Beyond designing key surfaces, I ensured the platform behaved like one coherent product. I set design principles, reviewed product decisions, mentored designers, and partnered closely with product and engineering to balance usability with compliance requirements — a constant tension in crypto products.


Rather than being the person who designs everything, my goal was enabling the team to design consistently.

The Core Problems

Early users of a new exchange don’t judge features — they judge trust. We faced three main risks:

  • A new brand with low credibility

  • KYC compliance creating onboarding friction

  • Multiple designers producing inconsistent experiences


Without intervention, the product would ship features but feel unreliable.

Leadership Contribution

My role extended beyond delivering designs — I was responsible for how design decisions were made across the product.

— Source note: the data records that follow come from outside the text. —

(** * Derived account balances: [api.derive.balances.all]

    A shallow embedding of the balance derivation of
    [@polkadot/api-derive] (file [balances/all.ts]): the lock resolver
    [calcLocked], the per-instance composer [calcShared], the full
    assembly with the vesting projection [calcBalances], the two query
    adapters [queryOld] and [queryCurrent], and the entry point [all].

    Conventions of the embedding
    - a [BN] (bn.js, arbitrary precision) is a [Z];
    - a thrown exception is [None] in the [option] monad;
    - a JavaScript value that may be [undefined] is an [option];
    - an rxjs [Observable] is represented by its latest emission together
      with the list of upstream subscriptions it opened. *)

From Stdlib Require Import ZArith List String Ascii Bool Lia.
From Stdlib Require Import Init.Byte.
From Stdlib Require Import Sorting.Permutation.
Import ListNotations.

Local Open Scope Z_scope.

(** ** The exception monad *)

Definition bind {A B : Type} (c : option A) (k : A -> option B) : option B :=
  match c with
  | Some a => k a
  | None => None
  end.

Notation "x <- c ;; k" := (bind c (fun x => k))
  (at level 61, c at next level, right associativity).

(** [array.map] with a callback that may throw; elements are visited from
    the left and the callback also receives the index. *)
Fixpoint mapIndexed {A B : Type} (f : A -> nat -> option B) (l : list A)
    (index : nat) : option (list B) :=
  match l with
  | [] => Some []
  | a :: rest =>
      b <- f a index ;;
      bs <- mapIndexed f rest (S index) ;;
      Some (b :: bs)
  end.

(** ** bn.js *)

Module BN.

Definition gt (a b : Z) : bool := a >? b.
Definition sub (a b : Z) : Z := a - b.
Definition add (a b : Z) : Z := a + b.
Definition mul (a b : Z) : Z := a * b.
Definition isZero (a : Z) : bool := a =? 0.

(** [BN.max (left, right)]: [left] when [left.cmp(right) > 0]. *)
Definition max (l r : Z) : Z := if l >? r then l else r.

(** [a.div(b)] truncates; [divmod] asserts that the divisor is not
    zero, so a zero divisor throws. *)
Definition div (a b : Z) : option Z :=
  if isZero b then None else Some (Z.quot a b).

End BN.

(** ** @polkadot/util *)

(** [bnMax (...items)]: asserts at least one item, then reduces with
    [BN.max] starting from the first item. *)
Definition bnMax (items : list Z) : option Z :=
  match items with
  | [] => None
  | first :: _ => Some (fold_left BN.max items first)
  end.

Definition hexDigit (c : ascii) : option N :=
  let n := N_of_ascii c in
  if ((48 <=? n) && (n <=? 57))%N then Some (n - 48)%N
  else if ((97 <=? n) && (n <=? 102))%N then Some (n - 87)%N
  else if ((65 <=? n) && (n <=? 70))%N then Some (n - 55)%N
  else None.

Fixpoint hexBytes (s : string) : option (list byte) :=
  match s with
  | EmptyString => Some []
  | String _ EmptyString => None
  | String a (String b rest) =>
      hi <- hexDigit a ;;
      lo <- hexDigit b ;;
      x <- Byte.of_N (16 * hi + lo) ;;
      bs <- hexBytes rest ;;
      Some (x :: bs)
  end.

(** [hexToU8a] on a [0x]-prefixed string. *)
Definition hexToU8a (s : string) : option (list byte) :=
  match s with
  | String "0" (String "x" digits) => hexBytes digits
  | _ => None
  end.

(** ** Codec values *)

(** The two unsigned integer types the derivation creates through the
    registry: [Balance] is a [u128], [BlockNumber] a [u32]. *)
Inductive IntType := Balance | BlockNumber.

Definition bitLength (t : IntType) : Z :=
  match t with
  | Balance => 128
  | BlockNumber => 32
  end.

Definition UINT_MAX (t : IntType) : Z := 2 ^ bitLength t - 1.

I introduced regular design reviews to align designers on reasoning rather than visuals, assigned clear ownership areas so each designer could make independent decisions, and acted as the bridge between product, engineering, and compliance when trade-offs were required. Instead of correcting outputs, I focused on setting direction and principles, allowing the team to move faster without fragmenting the experience.

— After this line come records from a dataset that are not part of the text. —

(** * Request governance of the Google Tag Manager provider's API client

    A shallow embedding of the Go package [api]: the token-bucket
    [RateLimiter], the retry wrappers ([executeWithRetry], [get...WithRetry])
    and the per-entity client operations built on them.

    Two revisions of the package are part of the sources:
    - the throttled client (package [api] with [RateLimiter]; in the sources
      its text follows that of [Makefile]), whose retry wrappers are methods
      of [Client] and call [c.throttle()];
    - the client of [internal/api/client.go], whose wrappers are the
      package-level functions [executeWithRetry] and [getResponseWithRetry]
      and which has no rate limiter.
    They are embedded as [Module Api] and [Module ApiGeneric].

    Of the package [provider], which uses the client, the file embeds
    [Configure] of the provider, the import of tags and triggers, the
    models of parameters and of tags with their [Equal], and
    [toApiParameter]; and it embeds the [TestCoordinator] that spaces the
    requests of the acceptance tests.

    Conventions of the embedding.
    - [int], [int64] and [time.Duration] values are integers [Z]; where Go
      computes a product in 64 bits the wrap-around is written as [wrap64].
    - [float64] is IEEE 754 binary64, taken from the standard library's
      [SpecFloat]: the token bucket is embedded with it as [Module IEEE],
      and what is proved of the balance of the bucket is proved there.  The
      retry wrappers use the limiter only to wait for admission; the
      limiter that a [World] holds for them keeps its balance as an exact
      rational [Q], without rounding, infinities and NaN.
    - A [time.Time] is its monotonic clock reading in nanoseconds, so [Sub] of
      two readings is their difference.
    - Go's [error] interface value is an [option error]; [None] is [nil].  A
      pointer held in an interface is never a [nil] pointer.
    - Effects (the clock, the limiter shared through [c.rateLimiter], the
      remote calls made, output and sleeps) are threaded through a [World];
      the loops that poll or retry take a [fuel] bound and report
      [OutOfFuel] when it is used up.  The clock of the world moves on when
      the program sleeps, by the time it asks for.
    - The mutex of [RateLimiter] is not represented: calls are sequential. *)

From Stdlib Require Import ZArith QArith Qpower Qround Qminmax List String Bool Lia Lqa.
From Stdlib Require Import SpecFloat.
From Stdlib Require Import DecimalString.
Import ListNotations.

Over time, designers shifted from executing tickets to participating in product discussions, and product decisions no longer depended on a single person reviewing every screen.

Key Work

Landing Page — Establishing Trust for a New Brand

As a new exchange with no market credibility, the landing page needed to answer the user’s biggest question: is this safe to use?


I defined what information should appear and in what order — prioritising security transparency, product clarity, and entry actions rather than promotional messaging. I also worked closely with the marketing team to shape the visual identity, aligning layout, typography, and visual language so the brand felt reliable and consistent across channels. The page became both the acquisition entry and the first layer of trust building.

Personal Centre — Structuring the Core Account Experience

The personal centre contained multiple critical areas including dashboard, security settings, API management, and KYC. Instead of treating them as isolated pages, I structured them as a unified control space.


I designed dashboard states tailored to different user situations — new users, users who had not completed setup tasks, and users without trading activity — so the interface always communicated next steps clearly.
For security settings, I refined the flows to increase protection requirements while keeping actions understandable, ensuring users could strengthen account safety without confusion.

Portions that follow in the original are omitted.